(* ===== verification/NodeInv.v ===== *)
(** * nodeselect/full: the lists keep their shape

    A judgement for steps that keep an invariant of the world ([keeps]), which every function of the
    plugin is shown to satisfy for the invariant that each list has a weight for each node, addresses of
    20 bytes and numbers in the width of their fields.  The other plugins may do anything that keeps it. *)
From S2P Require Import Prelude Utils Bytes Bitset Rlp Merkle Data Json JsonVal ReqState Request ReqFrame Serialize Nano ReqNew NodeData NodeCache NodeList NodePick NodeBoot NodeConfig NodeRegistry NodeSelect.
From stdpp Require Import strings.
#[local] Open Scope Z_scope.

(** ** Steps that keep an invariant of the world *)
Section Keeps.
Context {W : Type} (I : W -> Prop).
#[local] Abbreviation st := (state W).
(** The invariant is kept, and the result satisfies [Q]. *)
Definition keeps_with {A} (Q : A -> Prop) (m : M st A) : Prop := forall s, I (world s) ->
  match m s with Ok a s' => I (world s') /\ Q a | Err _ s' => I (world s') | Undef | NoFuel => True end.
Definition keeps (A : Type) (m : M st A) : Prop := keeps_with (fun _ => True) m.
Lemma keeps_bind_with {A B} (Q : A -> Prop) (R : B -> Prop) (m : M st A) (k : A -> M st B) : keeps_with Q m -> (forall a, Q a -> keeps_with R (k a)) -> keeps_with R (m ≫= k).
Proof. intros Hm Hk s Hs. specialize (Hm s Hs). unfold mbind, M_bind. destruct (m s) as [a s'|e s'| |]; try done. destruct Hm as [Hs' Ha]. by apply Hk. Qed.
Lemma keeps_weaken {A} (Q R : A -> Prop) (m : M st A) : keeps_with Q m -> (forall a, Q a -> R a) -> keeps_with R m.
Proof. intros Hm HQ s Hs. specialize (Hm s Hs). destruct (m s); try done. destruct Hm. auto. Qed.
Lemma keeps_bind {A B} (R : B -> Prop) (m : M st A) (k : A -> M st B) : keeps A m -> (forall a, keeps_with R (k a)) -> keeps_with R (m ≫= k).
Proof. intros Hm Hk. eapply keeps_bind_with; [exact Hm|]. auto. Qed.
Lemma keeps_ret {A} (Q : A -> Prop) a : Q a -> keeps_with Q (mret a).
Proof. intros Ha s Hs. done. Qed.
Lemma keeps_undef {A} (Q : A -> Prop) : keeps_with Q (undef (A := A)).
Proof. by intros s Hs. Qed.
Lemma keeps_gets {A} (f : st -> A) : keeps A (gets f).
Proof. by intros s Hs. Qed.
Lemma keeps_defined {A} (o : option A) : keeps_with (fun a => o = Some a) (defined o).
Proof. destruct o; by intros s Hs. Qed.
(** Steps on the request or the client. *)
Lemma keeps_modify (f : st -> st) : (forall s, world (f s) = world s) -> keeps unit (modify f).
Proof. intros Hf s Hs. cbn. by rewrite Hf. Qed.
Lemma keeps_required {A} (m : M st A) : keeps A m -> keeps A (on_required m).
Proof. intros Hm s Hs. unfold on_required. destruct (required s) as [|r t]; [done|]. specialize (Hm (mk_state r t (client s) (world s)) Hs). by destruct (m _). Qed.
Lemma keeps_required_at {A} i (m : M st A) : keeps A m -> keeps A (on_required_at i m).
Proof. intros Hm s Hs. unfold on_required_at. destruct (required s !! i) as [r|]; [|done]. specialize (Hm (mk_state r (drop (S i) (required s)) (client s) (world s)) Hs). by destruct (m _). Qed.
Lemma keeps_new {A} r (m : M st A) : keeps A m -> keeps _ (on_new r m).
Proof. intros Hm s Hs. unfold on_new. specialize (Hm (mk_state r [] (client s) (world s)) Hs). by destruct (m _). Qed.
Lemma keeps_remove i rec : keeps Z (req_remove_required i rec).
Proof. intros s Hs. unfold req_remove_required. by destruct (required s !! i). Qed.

# # #

# WORK TO BE COMPLETED
Everything from the line with "Proof. destruct o; by intros s Hs. Qed." through the line with "Proof. intros Hm s Hs. unfold on_required_at." in the listing above must be retyped exactly, with nothing added.

# SOLUTION TO THIS EXERCISE
Proof. destruct o; by intros s Hs. Qed.
(** Steps on the request or the client. *)
Lemma keeps_modify (f : st -> st) : (forall s, world (f s) = world s) -> keeps unit (modify f).
Proof. intros Hf s Hs. cbn. by rewrite Hf. Qed.
Lemma keeps_required {A} (m : M st A) : keeps A m -> keeps A (on_required m).
Proof. intros Hm s Hs. unfold on_required. destruct (required s) as [|r t]; [done|]. specialize (Hm (mk_state r t (client s) (world s)) Hs). by destruct (m _). Qed.
Lemma keeps_required_at {A} i (m : M st A) : keeps A m -> keeps A (on_required_at i m).
Proof. intros Hm s Hs. unfold on_required_at. destruct (required s !! i) as [r|]; [|done]. specialize (Hm (mk_state r (drop (S i) (required s)) (client s) (world s)) Hs). by destruct (m _). Qed.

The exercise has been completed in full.